Your task is to gather the lines below that hold the string "with".

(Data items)
-------------------------

(** Nodes read from the store are equal only for equal trees. *)
Lemma live_injective t : ∀ u, comparable t u → live None 0 t = live None 0 u → t = u.
Proof.
  induction t as [|v|k t IH|ts IH] using tree_ind'; intros [|w|k' u|us] Hc E; try done.
  - by injection E as <-.
  - injection E as <- E. fold (child_live 0 t) (child_live 0 u) in E.
    assert (Hc' : comparable t u) by (eapply comparable_sub; [..|exact Hc]; repeat constructor).
    f_equal. by apply IH, child_live_eq.
  - injection E as E. f_equal.
    assert (Hlen : length ts = length us) by (apply (f_equal length) in E; by rewrite !length_map in E).
    apply list_eq_same_length with (length us); [done|done|]. intros i t u _ Hti Hui.
    rewrite Forall_lookup in IH. apply (f_equal (.!! i)) in E. change (map ?f ?l) with (f <$> l) in E.
    rewrite !list_lookup_fmap, Hti, Hui in E. injection E as E.
    assert (Hc' : comparable t u) by (eapply comparable_sub; [..|exact Hc]; (eapply sub_branch; [done|constructor])).
    by apply (IH i t Hti), child_live_eq.
Qed.

Lemma tree_root_injective T1 T2 :
  can T1 → can T2 → comparable T1 T2 →
  (∀ T, T = T1 ∨ T = T2 → is_inner T = true → tkey T ≠ emptyRoot) → tree_root T1 = tree_root T2 → T1 = T2.
Proof.
  intros Hc1 Hc2 Hcmp Hsp E. pose proof Hcmp as [Hl Hr Hi].
  destruct (is_empty T1) eqn:E1, (is_empty T2) eqn:E2.
  - by destruct T1, T2.
  - pose proof (canonical_inner _ (Hc2 E2)) as Hi2. destruct (Hsp T2); [auto..|].
    rewrite (tree_root_inner T2 Hi2) in E. rewrite <- E. by destruct T1.
  - pose proof (canonical_inner _ (Hc1 E1)) as Hi1. destruct (Hsp T1); [auto..|].
    rewrite (tree_root_inner T1 Hi1) in E. rewrite E. by destruct T2.
  - pose proof (canonical_inner _ (Hc1 E1)). pose proof (canonical_inner _ (Hc2 E2)).
    apply live_injective; [done|].
    apply tenc_live; [auto|by apply Hl; [constructor|]|auto|by apply Hr; [constructor|]|].
    rewrite !tree_root_inner in E by done. by apply Hi; try constructor.
Qed.

(** The contents can be read off the tree. *)
Lemma tree_of_injective m1 m2 : map_ok m1 → map_ok m2 → tree_of m1 = tree_of m2 → m1 = m2.
Proof.
  intros H1 H2 E. apply map_eq. intros key.
  pose proof (tree_of_holds m1 H1) as Hh1. pose proof (tree_of_holds m2 H2) as Hh2.
  destruct (decide (are_bytes key)) as [Hb|Hb].
  - by rewrite <- (ho_lookup _ _ Hh1), <- (ho_lookup _ _ Hh2), E by done.
  - destruct (m1 !! key) as [v|] eqn:Ek; [by destruct (H1 _ _ Ek) as [[? _] _]|].
    destruct (m2 !! key) as [v|] eqn:Ek'; [by destruct (H2 _ _ Ek') as [[? _] _]|]. done.
Qed.

Lemma map_root_injective m1 m2 :
  map_ok m1 → map_ok m2 → no_collision [m1; m2] → map_root m1 = map_root m2 → m1 = m2.
Proof.
  intros H1 H2 Hnc E.
  assert (Hnode : ∀ m u, m = m1 ∨ m = m2 → subtree u (tree_of m) → is_inner u = true → nodes_of [m1; m2] u).
  { intros m u Hm Hu Hi. exists m. split; [set_solver|done]. }
  destruct (nodes_universe [m1; m2]) as [Hcan Hsz _ _]; [by rewrite !Forall_cons|done|]. destruct Hnc as [Hinj Hsp].
  apply tree_of_injective; [done..|]. apply tree_root_injective; try done.
  - apply (tree_of_holds m1 H1).
  - apply (tree_of_holds m2 H2).
  - split; [intros a Ha Hi; assert (nodes_of [m1; m2] a) by eauto; auto..|]. intros a b Ha Hb Hia Hib. apply Hinj; eauto.
  - intros T HT Hi. apply Hsp. destruct HT as [->| ->]; (eapply Hnode; [|apply sub_refl|done]); auto.
Qed.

-------------------------

Output of the task:
    apply list_eq_same_length with (length us); [done|done|]. intros i t u _ Hti Hui.
    rewrite Forall_lookup in IH. apply (f_equal (.!! i)) in E. change (map ?f ?l) with (f <$> l) in E.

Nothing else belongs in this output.